WORK ORDER> Each line of the listing below, from the very first to the one that contains "Definition __init__ (path", is to be retyped exactly as it stands.

SOURCE INFORMATION>

(** [FileSource(path, name, event_timestamp_column, file_format,
    created_timestamp_column, field_mapping, date_partition_column,
    s3_endpoint_override)]: only [path is None] is refused. *)
Definition __init__ (path name event_timestamp_column : option string)
    (file_format : option FileFormat.t)
    (created_timestamp_column : option string)
    (field_mapping : option (gmap string string))
    (date_partition_column s3_endpoint_override : option string) : Result t :=
  match path with
  | None => Raise ValueError
  | Some p =>
      let file_options :=
        FileOptions.__init__ file_format path s3_endpoint_override in
      Ok {| super :=
              DataSource.__init__ (str_or name p) event_timestamp_column
                created_timestamp_column field_mapping date_partition_column;
            file_options := file_options |}
  end.

(** The values [__eq__] can be handed as [other]: a [FileSource], or an
    object of another class. *)
Inductive PyObject :=
| PyFileSource (d : t)
| PyNone
| PyStr (s : string)
| PyBool (b : bool)
| PyOtherDataSource (kind : string) (d : DataSource.t)
| PyFileOptions (o : FileOptions.t).

(** [isinstance(other, FileSource)]. *)
Definition isinstance_FileSource (other : PyObject) : bool :=
  match other with
  | PyFileSource _ => true
  | _ => false
  end.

RESULT>
(** [FileSource(path, name, event_timestamp_column, file_format,
    created_timestamp_column, field_mapping, date_partition_column,
    s3_endpoint_override)]: only [path is None] is refused. *)
Definition __init__ (path name event_timestamp_column : option string)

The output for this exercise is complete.